Task directions: Copy word for word, please, the lines of the entries below running from the one containing "Definition DetectRefundSplit amount" to the one containing "else if negb (bool_decide (amt_Operation amount = CREDIT))", both ends included.

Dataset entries
(* ===== verification/Overdraft.v ===== *)
(** * Overdraft arithmetic (pkg/mtransaction/overdraft.go)

    How a debit that exceeds the available funds is split between a balance and
    its overdraft, and how a credit repays the overdraft first. *)

From Stdlib Require Import QArith Qminmax Lqa.
From stdpp Require Import base gmap strings list.
From S2P Require Import Prelude Decimals Transaction.

Section Overdraft.
Context {D : DecimalLib}.
Local Open Scope dec_scope.
Implicit Types (amount : Amount) (balance : Balance).

Definition CalculateOverdraftSplit (available debitAmount : dec) : dec * dec :=
  let debitOnDefault := dmin available debitAmount in
  let debitOnOverdraft := debitAmount - debitOnDefault in
  (debitOnDefault, debitOnOverdraft).

Definition ValidateOverdraftLimit (currentOverdraftUsed deficit overdraftLimit : dec)
    (limitEnabled : bool) : result GoError unit :=
  if negb limitEnabled then Ok tt
  else
    let projected := currentOverdraftUsed + deficit in
    if dgt projected overdraftLimit then Err ErrOverdraftLimitExceeded else Ok tt.

Definition DetectOverdraftSplit amount balance : bool * dec :=
  if negb (bool_decide (bal_Direction balance = DirectionCredit)) then (false, dzero)
  else if negb (bal_AllowOverdraft balance) then (false, dzero)
  else if negb (bool_decide (amt_Operation amount = DEBIT)) then (false, dzero)
  else if negb (dgt (amt_Value amount) (bal_Available balance)) then (false, dzero)
  else (true, amt_Value amount - bal_Available balance).

Definition CalculateRefundSplit (creditAmount overdraftUsed : dec) : dec * dec :=
  let creditOnOverdraft := dmin creditAmount overdraftUsed in
  let creditOnDefault := creditAmount - creditOnOverdraft in
  (creditOnOverdraft, creditOnDefault).

Definition DetectRefundSplit amount balance : bool * dec * bool :=
  if negb (bool_decide (bal_Direction balance = DirectionCredit)) then (false, dzero, false)
  else if negb (bool_decide (amt_Operation amount = CREDIT)) then (false, dzero, false)
  else if negb (dgt (bal_OverdraftUsed balance) dzero) then (false, dzero, false)
  else
    let repayAmount := dmin (amt_Value amount) (bal_OverdraftUsed balance) in
    let cleared := dis_zero (bal_OverdraftUsed balance - repayAmount) in
    (true, repayAmount, cleared).
End Overdraft.

Section OverdraftLemmas.
Context {D : DecimalLib} {DL : DecimalLaws}.
Local Open Scope Q_scope.
Implicit Types (amount : Amount) (balance : Balance).

Lemma DetectOverdraftSplit_true amount balance deficit :
  DetectOverdraftSplit amount balance = (true, deficit) ↔
  bal_Direction balance = DirectionCredit ∧ bal_AllowOverdraft balance = true ∧
  amt_Operation amount = DEBIT ∧ dval (bal_Available balance) < dval (amt_Value amount) ∧
  deficit = (amt_Value amount - bal_Available balance)%dec.
Proof.
  unfold DetectOverdraftSplit. repeat (case_bool_decide; simpl);
    destruct (bal_AllowOverdraft balance); simpl;
    destruct (dgt (amt_Value amount) (bal_Available balance)) eqn:E; simpl;
    (try apply dgt_spec in E; try apply dgt_false in E); split;
    intros; destruct_and?; simplify_eq; try done; try (split_and!; done);
    exfalso; lra.
Qed.

Lemma DetectRefundSplit_true amount balance repay cleared :
  DetectRefundSplit amount balance = (true, repay, cleared) →
  bal_Direction balance = DirectionCredit ∧ amt_Operation amount = CREDIT ∧
  0 < dval (bal_OverdraftUsed balance) ∧
  repay = dmin (amt_Value amount) (bal_OverdraftUsed balance) ∧
  (cleared = true ↔ dval (bal_OverdraftUsed balance) <= dval (amt_Value amount)).
Proof.
  unfold DetectRefundSplit. repeat (case_bool_decide; simpl; [|done]).
  destruct (dgt _ dzero) eqn:E; simpl; [|done]. intros [= <- <-].
  apply dgt_spec in E. rewrite dval_zero in E. split_and!; try done.
  rewrite dis_zero_spec, dval_sub.
  destruct (dmin_cases (amt_Value amount) (bal_OverdraftUsed balance)) as [[? ->]|[? ->]]; lra.
Qed.
End OverdraftLemmas.

(** Overdraft split of a debit.  The two halves always sum to the debit; with
    non-negative funds and debit neither is negative and the default half is the
    smaller of the two quantities; and a split is detected exactly for a debit
    that exceeds the funds of a credit-direction balance that allows overdraft,
    with a positive deficit equal to the overdraft half. *)
Theorem overdraft_split_correct {D : DecimalLib} {DL : DecimalLaws} (amount : Amount)
    (balance : Balance) :
  let '(onDefault, onOverdraft) :=
    CalculateOverdraftSplit (bal_Available balance) (amt_Value amount) in
  (dval onDefault + dval onOverdraft == dval (amt_Value amount) ∧
   dval onDefault == Qmin (dval (bal_Available balance)) (dval (amt_Value amount)) ∧
   (0 <= dval (bal_Available balance) → 0 <= dval (amt_Value amount) →
      0 <= dval onDefault ∧ 0 <= dval onOverdraft) ∧
   (∀ deficit, DetectOverdraftSplit amount balance = (true, deficit) →
      deficit ≡d onOverdraft ∧ 0 < dval deficit) ∧
   (DetectOverdraftSplit amount balance).1 =
      bool_decide (bal_Direction balance = DirectionCredit) && bal_AllowOverdraft balance
      && bool_decide (amt_Operation amount = DEBIT)
      && dgt (amt_Value amount) (bal_Available balance))%Q.
Proof.
  unfold CalculateOverdraftSplit. split_and!.
  - dec_lra.
  - destruct (dmin_cases (bal_Available balance) (amt_Value amount)) as [[Hle ->]|[Hlt ->]].
    + by rewrite Q.min_l.
    + rewrite Q.min_r by lra. reflexivity.
  - intros. rewrite dval_sub.
    destruct (dmin_cases (bal_Available balance) (amt_Value amount)) as [[Hle ->]|[Hlt ->]];
      split; lra.
  - intros deficit (_ & _ & _ & Hlt & ->)%DetectOverdraftSplit_true.
    unfold dec_eq. rewrite !dval_sub.
    destruct (dmin_cases (bal_Available balance) (amt_Value amount)) as [[Hle ->]|[Hlt' ->]];
      split; lra.
  - unfold DetectOverdraftSplit. repeat (case_bool_decide; simpl);
      destruct (bal_AllowOverdraft balance), (dgt (amt_Value amount) (bal_Available balance)); done.
Qed.

(** Overdraft limit.  With the limit enabled a deficit is accepted exactly
    when the accumulated usage stays within the limit (equality allowed); with it
    disabled every deficit is accepted. *)
Theorem overdraft_limit_correct {D : DecimalLib} {DL : DecimalLaws} (used deficit limit : dec)
    (enabled : bool) :
  (ValidateOverdraftLimit used deficit limit enabled = Ok tt ↔
     (enabled = true → dval used + dval deficit <= dval limit)%Q) ∧
  (ValidateOverdraftLimit used deficit limit enabled = Err ErrOverdraftLimitExceeded ↔
     enabled = true ∧ (dval limit < dval used + dval deficit)%Q).
Proof.
  unfold ValidateOverdraftLimit. destruct enabled; simpl; [|naive_solver].
  destruct (dgt _ _) eqn:E; [apply dgt_spec in E|apply dgt_false in E]; rewrite dval_add in E;
    split; split; intros; try done.
  - exfalso. specialize (H eq_refl). lra.
  - destruct_and!. exfalso. lra.
Qed.

(** Refund split of a credit.  The two halves sum to the credit, the
    repayment never exceeds the outstanding overdraft nor the credit, and when a
    refund is detected the repayment is positive for a positive credit, equals the
    overdraft half, and clears the overdraft exactly when the credit covers it. *)
Theorem refund_split_correct {D : DecimalLib} {DL : DecimalLaws} (amount : Amount)
    (balance : Balance) :
  let '(onOverdraft, onDefault) :=
    CalculateRefundSplit (amt_Value amount) (bal_OverdraftUsed balance) in
  (dval onOverdraft + dval onDefault == dval (amt_Value amount) ∧
   dval onOverdraft <= dval (bal_OverdraftUsed balance) ∧
   0 <= dval onDefault ∧
   (∀ repay cleared, DetectRefundSplit amount balance = (true, repay, cleared) →
      repay = onOverdraft ∧ (0 < dval (amt_Value amount) → 0 < dval repay) ∧
      (cleared = true ↔ dval (bal_OverdraftUsed balance) <= dval (amt_Value amount))))%Q.
Proof.
  unfold CalculateRefundSplit.
  pose proof (dmin_cases (amt_Value amount) (bal_OverdraftUsed balance)) as Hmin.
  split_and!.
  - dec_lra.
  - destruct Hmin as [[? ->]|[? ->]]; lra.
  - rewrite dval_sub. destruct Hmin as [[? ->]|[? ->]]; lra.
  - intros repay cleared (_ & _ & Hpos & -> & Hc)%DetectRefundSplit_true.
    split_and!; [done| |done]. intros. destruct Hmin as [[? ->]|[? ->]]; lra.
Qed.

Task output:
Definition DetectRefundSplit amount balance : bool * dec * bool :=
  if negb (bool_decide (bal_Direction balance = DirectionCredit)) then (false, dzero, false)
  else if negb (bool_decide (amt_Operation amount = CREDIT)) then (false, dzero, false)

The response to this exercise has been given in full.